Harsh sentences can't be used as deterrent for young offenders, Supreme Court says

Toronto Globe and Mail
23/06/06

Judges must not stiffen sentences for young offenders in the hope of either discouraging the offender or other potential lawbreakers, the Supreme Court of Canada ruled yesterday.

A 7-0 majority said the three-year-old Youth Criminal Justice Act excludes a key sentencing principle known as "general deterrence." Nor, the court said, is the concept in keeping with the general philosophy that underlies the act.

"Since no basis can be found in the YCJA for imposing a harsher sanction than would otherwise be called for to deter others from committing crimes, general deterrence is not a principle of youth sentencing under the new regime," the court said.

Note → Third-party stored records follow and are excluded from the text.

Lemma read_digits_of u b x :
  2 <= b <= 16 -> u64 x -> read_digits b 0 (digits_of u b x) = Some x.
Proof.
  intros Hb Hx. unfold digits_of. rewrite read_radix_digits; [done..|].
  destruct Hx. split; [done|]. assert (2 ^ 64 <= b ^ Z.of_nat 128); [|lia].
  transitivity (2 ^ Z.of_nat 128); [done|]. apply Z.pow_le_mono_l. lia.
Qed.

Lemma read_zeros b n s : read_digits b 0 (repeat_char n "0"%char s) = read_digits b 0 s.
Proof. induction n as [|n IH]; [done|]. exact IH. Qed.

Lemma radix_digits_nonempty n u b x buf : radix_digits (S n) u b x buf <> EmptyString.
Proof.
  revert x buf. induction n as [|n IH]; intros x buf; cbn [radix_digits]; destruct (x / b =? 0); try done.
  apply IH.
Qed.

(** Digits behind any number of zeros, the sign and the prefix. *)
Lemma read_body (sg alt u : bool) b x c n :
  2 <= b <= 16 -> u64 x -> String "0"%char (String c EmptyString) = radix_prefix b ->
  read_number sg alt b
    (((if sg then "+" else EmptyString) +:+
      (if alt then String "0"%char (String c EmptyString) else EmptyString)) +:+
     repeat_char n "0"%char (digits_of u b x)) = Some x.
Proof.
  intros Hb Hx Hp. set (s := repeat_char n _ _).
  assert (match s with EmptyString => None | _ => read_digits b 0 s end = Some x) as E.
  { assert (read_digits b 0 s = Some x) as E by (unfold s; by rewrite read_zeros, read_digits_of).
    destruct s eqn:Es; [|done]. destruct n; [|done]. cbn [repeat_char] in s.
    by destruct (radix_digits_nonempty 127 u b x EmptyString). }
  clearbody s. unfold read_number. rewrite <- Hp.
  assert (forall d (p q : string), String d p +:+ q = String d (p +:+ q)) as Hc by done.
  assert (forall q : string, EmptyString +:+ q = q) as Hn by done.
  destruct sg, alt; repeat (rewrite Hc || rewrite Hn); cbn [mbind option_bind];
    rewrite ?String.eqb_refl; exact E.
Qed.
Lemma forward_checked_u64_position a n :
  canonical a -> u64 n ->
  VirtAddr_forward_checked_u64 a n =
    Ret (if position a + n <? 2 ^ 48 then Some (of_position (position a + n)) else None).
Proof.
  intros Ha Hn. pose proof (position_range a Ha) as Hp.
  unfold VirtAddr_forward_checked_u64, ADDRESS_SPACE_SIZE.
  destruct (Z.ltb_spec 0x1000000000000 n) as [|Hle]; [zcase; [mlia|done]|].
  destruct (checked_add 64 (va a) n) as [s|] eqn:E.
  - apply checked_Some in E as [<- Hs]. rewrite top_bits by done. simpl.
    rewrite set_top_bits by done. simpl.
    unfold position, canonical, of_position, VirtAddr_new_unsafe in *.
    zcase; try done; try mlia; do 3 f_equal; mlia.
  - apply checked_None in E. unfold position, canonical in *. zcase; try done; mlia.
Qed.

Lemma backward_checked_u64_position a n :
  canonical a -> u64 n ->
  VirtAddr_backward_checked_u64 a n =
    Ret (if n <=? position a then Some (of_position (position a - n)) else None).
Proof.
  intros Ha Hn. pose proof (position_range a Ha) as Hp.
  unfold VirtAddr_backward_checked_u64, ADDRESS_SPACE_SIZE.
  destruct (Z.ltb_spec 0x1000000000000 n) as [|Hle]; [zcase; [mlia|done]|].
  destruct (checked_sub 64 (va a) n) as [s|] eqn:E.
  - apply checked_Some in E as [<- Hs]. rewrite top_bits by done. simpl.
    rewrite set_top_bits by done. simpl.
    unfold position, canonical, of_position, VirtAddr_new_unsafe in *.
    zcase; try done; try mlia; do 3 f_equal; mlia.
  - apply checked_None in E. unfold position, canonical in *. zcase; try done; mlia.
Qed.
End step_facts.

Lemma steps_between_u64_position a b :
  canonical a -> canonical b ->
  VirtAddr_steps_between_u64 a b =
    if position a <=? position b then Some (position b - position a) else None.
Proof.
  intros Ha Hb. unfold VirtAddr_steps_between_u64, checked_sub.
  destruct (checked 64 (va b - va a)) as [s|] eqn:E; simpl.
  - apply checked_Some in E as [<- Hs]. change 0xffffffffffff with (2 ^ 48 - 1).
    rewrite land_ones_mod by lia. unfold position, canonical in *.
    zcase; try mlia; f_equal; mlia.
  - apply checked_None in E. unfold position, canonical in *. zcase; try done; mlia.
Qed.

Going even further, the judges then ruled that the YCJA also excludes any reference to "specific deterrence" -- a separate principle that judges routinely use to persuade the individual offender not to commit crimes in future.

"Parliament has imposed specific restrictions on the imposition of custodial sentences," Madam Justice Louise Charron wrote for the majority. "It is those provisions that must govern."

She said that transcripts of debates in Parliament clearly show that politicians did not want young people to be placed in custody as a deterrent. Rather, she said the YCJA makes it clear that rehabilitation programs and reintegrating young offenders into the community are meant to be the primary tools for preventing them from reoffending.

The ruling will almost certainly mean reduced custody for many young people who come before the courts.

It drew an immediate broadside from Justice Minister Vic Toews, a long-time critic of the youth justice system. Mr. Toews said he is concerned that the Supreme Court appears to have stated that deterrence is no longer a principle of sentencing.

"I'm very concerned about that," Mr. Toews said. "I'm not casting any blame here on the Supreme Court of Canada. I think it's very clear . . . that it is a very badly drafted act.

"Accountability and responsibility for serious crimes needs to be enforced in our youth justice system."

Mr. Toews noted that the Conservative government has promised to review the youth justice legislation.

He said he does not know if he will get to the review before the next election.

A small number of young people who are moved into the adult system because of their age and the seriousness of their crime would continue to be governed by the principles applying to adult sentencing -- including general and specific deterrence.

Yesterday's ruling involved two unnamed offenders. One of them, a Manitoba aboriginal youth identified as B.W.P., killed an Iranian refugee with a stocking-covered pool ball because he didn't like the way the victim had stared at two of the killer's female friends.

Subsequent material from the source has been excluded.